The idea of the proof is to take the given metric, evolve it by Ricci flow and show that it converges to a constant-curvature metric. Thus there are two main tasks: show that the curvature tensor approaches ("pinches towards") constant-curvature, and show that the flow actually exists and converges after rescaling.

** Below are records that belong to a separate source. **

(* ===== verification/Pipe.v ===== *)
(** * Pipes

    [pipe.c] without [pipealloc], which is in [File].  The pipe at page address
    [p] is [k_pipes p]; user buffers are addressed through the running process's
    page table. *)

From S2P Require Import Prelude Mmu Bytes Mem State Spinlock Printk Critical Kalloc Vm VmSpec Umem Sched Sleeplock Disk Bio Log Inode Console.

Definition PIPESIZE : Z := 512.
Definition get_pipe (p : Z) : K pipe := gets (fun s => k_pipes s p).

Definition pipeclose (p : Z) (writable : bool) : K unit :=
  acquire (Lk_pipe p) ;;
  (if writable then upd_pipe p (set_pi_writeopen 0) ;; wakeup (Ch_nread p)
   else upd_pipe p (set_pi_readopen 0) ;; wakeup (Ch_nwrite p)) ;;
  x <- get_pipe p ;;
  if (pi_readopen x =? 0) && (pi_writeopen x =? 0) then
    release (Lk_pipe p) ;;
    kfree p
  else release (Lk_pipe p).

(** [p->data[p->nwrite++ % PIPESIZE] = c] and its reading counterpart. *)
Definition pipe_push (c : Z) (x : pipe) : pipe :=
  set_pi_nwrite (u32 (pi_nwrite x + 1))
    (set_pi_data (<[Z.to_nat (pi_nwrite x mod PIPESIZE) := u8 c]> (pi_data x)) x).
Definition pipe_head (x : pipe) : Z := ring_at PIPESIZE (pi_data x) (pi_nread x).
Definition pipe_pop (x : pipe) : pipe := set_pi_nread (u32 (pi_nread x + 1)) x.
Definition pipe_full (x : pipe) : bool := pi_nwrite x =? u32 (pi_nread x + PIPESIZE).
Definition pipe_empty (x : pipe) : bool := pi_nread x =? pi_nwrite x.

(** [false]: the reader is gone or the process was killed. *)
Fixpoint pipewrite_wait (fuel : nat) (p : Z) : K bool :=
  x <- get_pipe p ;;
  if pipe_full x then
    kd <- (if pi_readopen x =? 0 then ret true else mykilled) ;;
    if kd then ret false else
    match fuel with
    | O => nofuel
    | S f => wakeup (Ch_nread p) ;; sleep (Ch_nwrite p) (Some (Lk_pipe p)) ;; pipewrite_wait f p
    end
  else ret true.
(** [k] bytes of [n] are left to write. *)
Fixpoint pipewrite_loop (k : nat) (p addr : Z) : K bool :=
  match k with
  | O => ret true
  | S k' =>
      w <- gets k_wait ;; ok <- pipewrite_wait w p ;;
      if negb ok then ret false else
      c <- load8 addr ;;
      upd_pipe p (pipe_push c) ;;
      pipewrite_loop k' p (addr + 1)
  end.
Definition pipewrite (p addr n : Z) : K Z :=
  acquire (Lk_pipe p) ;;
  ok <- pipewrite_loop (Z.to_nat n) p addr ;;
  if negb ok then release (Lk_pipe p) ;; ret (-1) else
  wakeup (Ch_nread p) ;;
  release (Lk_pipe p) ;;
  ret n.

Fixpoint piperead_wait (fuel : nat) (p : Z) : K bool :=
  x <- get_pipe p ;;
  if pipe_empty x && truth (pi_writeopen x) then
    kd <- mykilled ;;
    if kd then ret false else
    match fuel with
    | O => nofuel
    | S f => sleep (Ch_nread p) (Some (Lk_pipe p)) ;; piperead_wait f p
    end
  else ret true.
(** At most [k] bytes; the result is the number copied. *)
Fixpoint piperead_loop (k : nat) (p addr i : Z) : K Z :=
  match k with
  | O => ret i
  | S k' =>
      x <- get_pipe p ;;
      if pipe_empty x then ret i else
      upd_pipe p pipe_pop ;;
      store8 (addr + i) (pipe_head x) ;;
      piperead_loop k' p addr (i + 1)
  end.
Definition piperead (p addr n : Z) : K Z :=
  acquire (Lk_pipe p) ;;
  w <- gets k_wait ;; ok <- piperead_wait w p ;;
  if negb ok then release (Lk_pipe p) ;; ret (-1) else
  i <- piperead_loop (Z.to_nat n) p addr 0 ;;
  wakeup (Ch_nwrite p) ;;
  release (Lk_pipe p) ;;
  ret i.

(* ------------------------------------------------------------------ *)
(** ** A pipe is a bounded queue *)

(** The counters are 32-bit and wrap; their difference is the fill level. *)
Definition pipe_level (x : pipe) : Z := u32 (pi_nwrite x - pi_nread x).
Record pipe_inv (x : pipe) : Prop := mk_pipe_inv {
  pv_size : length (pi_data x) = Z.to_nat PIPESIZE;
  pv_bytes : Forall (fun c => 0 <= c < 256) (pi_data x);
  pv_read : 0 <= pi_nread x < 2 ^ 32;
  pv_write : 0 <= pi_nwrite x < 2 ^ 32;
  pv_level : pipe_level x <= PIPESIZE }.

(** The abstract contents: the bytes between the two counters, oldest first. *)
Definition pipe_queue (x : pipe) : list Z := ring PIPESIZE (pi_data x) (pi_nread x) (Z.to_nat (pipe_level x)).

(** The buffer size divides the range of the counters, so a wrapped counter
    names the same slot. *)
Lemma u32_slot z : u32 z mod PIPESIZE = z mod PIPESIZE.
Proof. unfold u32, PIPESIZE. dlia. Qed.

Lemma pipe_level_range x : 0 <= pipe_level x < 2 ^ 32.
Proof. apply u32_range. Qed.

Lemma pipe_full_level x : pipe_inv x -> pipe_full x = true <-> pipe_level x = PIPESIZE.
Proof.
  intros [H1 H0 H2 H3 H4]. unfold pipe_full, pipe_level, u32, PIPESIZE in *. rewrite Z.eqb_eq. dlia.
Qed.
Lemma pipe_empty_level x : pipe_inv x -> pipe_empty x = true <-> pipe_level x = 0.
Proof.
  intros [H1 H0 H2 H3 H4]. unfold pipe_empty, pipe_level, u32, PIPESIZE in *. rewrite Z.eqb_eq. dlia.
Qed.

(** The slot after the last byte. *)
Lemma pipe_end x : pi_nwrite x mod PIPESIZE = (pi_nread x + pipe_level x) mod PIPESIZE.
Proof. unfold pipe_level, u32, PIPESIZE. dlia. Qed.

Lemma pipe_push_spec x c :
  pipe_inv x -> pipe_full x = false ->
  pipe_inv (pipe_push c x) /\ pipe_queue (pipe_push c x) = pipe_queue x ++ [u8 c].
Proof.
  intros HI Hf. pose proof HI as [H1 H0 H2 H3 H4]. pose proof (pipe_level_range x).
  assert (pipe_level x < PIPESIZE) as Hlt.
  { destruct (decide (pipe_level x = PIPESIZE)) as [E|]; [|lia]. apply (pipe_full_level x HI) in E. congruence. }
  assert (pipe_level (pipe_push c x) = pipe_level x + 1) as El.
  { unfold pipe_level, pipe_push, u32, PIPESIZE in *; simpl. dlia. }
  split.
  - split; simpl; [by rewrite length_insert|apply Forall_insert; [done|apply u8_range]|done|apply u32_range|lia].
  - unfold pipe_queue. rewrite El, Z2Nat.inj_add by lia. change (Z.to_nat 1) with 1%nat. rewrite Nat.add_1_r.
    apply ring_store; [done|done|lia|]. rewrite Z2Nat.id by lia. apply pipe_end.
Qed.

It is the former point that section 10 is concerned with: showing that the curvature tensor approaches constant curvature, i.e. that the eigenvalues approach each other. The exact result that is proved is

$$\frac1{R^2} \left[ (\lambda - \mu)^2 + (\lambda - \nu)^2 + (\mu-\nu)^2 \right] \le C R^{-\delta}$$

where $\lambda,\mu,\nu$ are the curvature eigenvalues, $R$ is the scalar curvature $\lambda + \mu + \nu$ and $C,\delta>0$ are constants. It should be clear that the LHS is a dimensionless measurement of the deviation from constant curvature; so this estimate says that the deviation from constant curvature gets small when the scalar curvature gets large.

Elsewhere in the paper Hamilton proves that as the flow approaches its final time, the scalar curvature blows up to infinity somewhere on the manifold. He also proves bounds on the gradient of the scalar curvature, which then implies that in fact the scalar curvature blows up everywhere on the manifold. Combining this with the eigenvalue pinching estimate we see that in fact the deviation measurement must converge to zero as the flow approaches the final time.

The rest of the paper is then concerned with showing that after rescaling to constant volume, the flow actually converges to a final metric - once we have this, the pinching estimate tells us this metric must have constant curvature.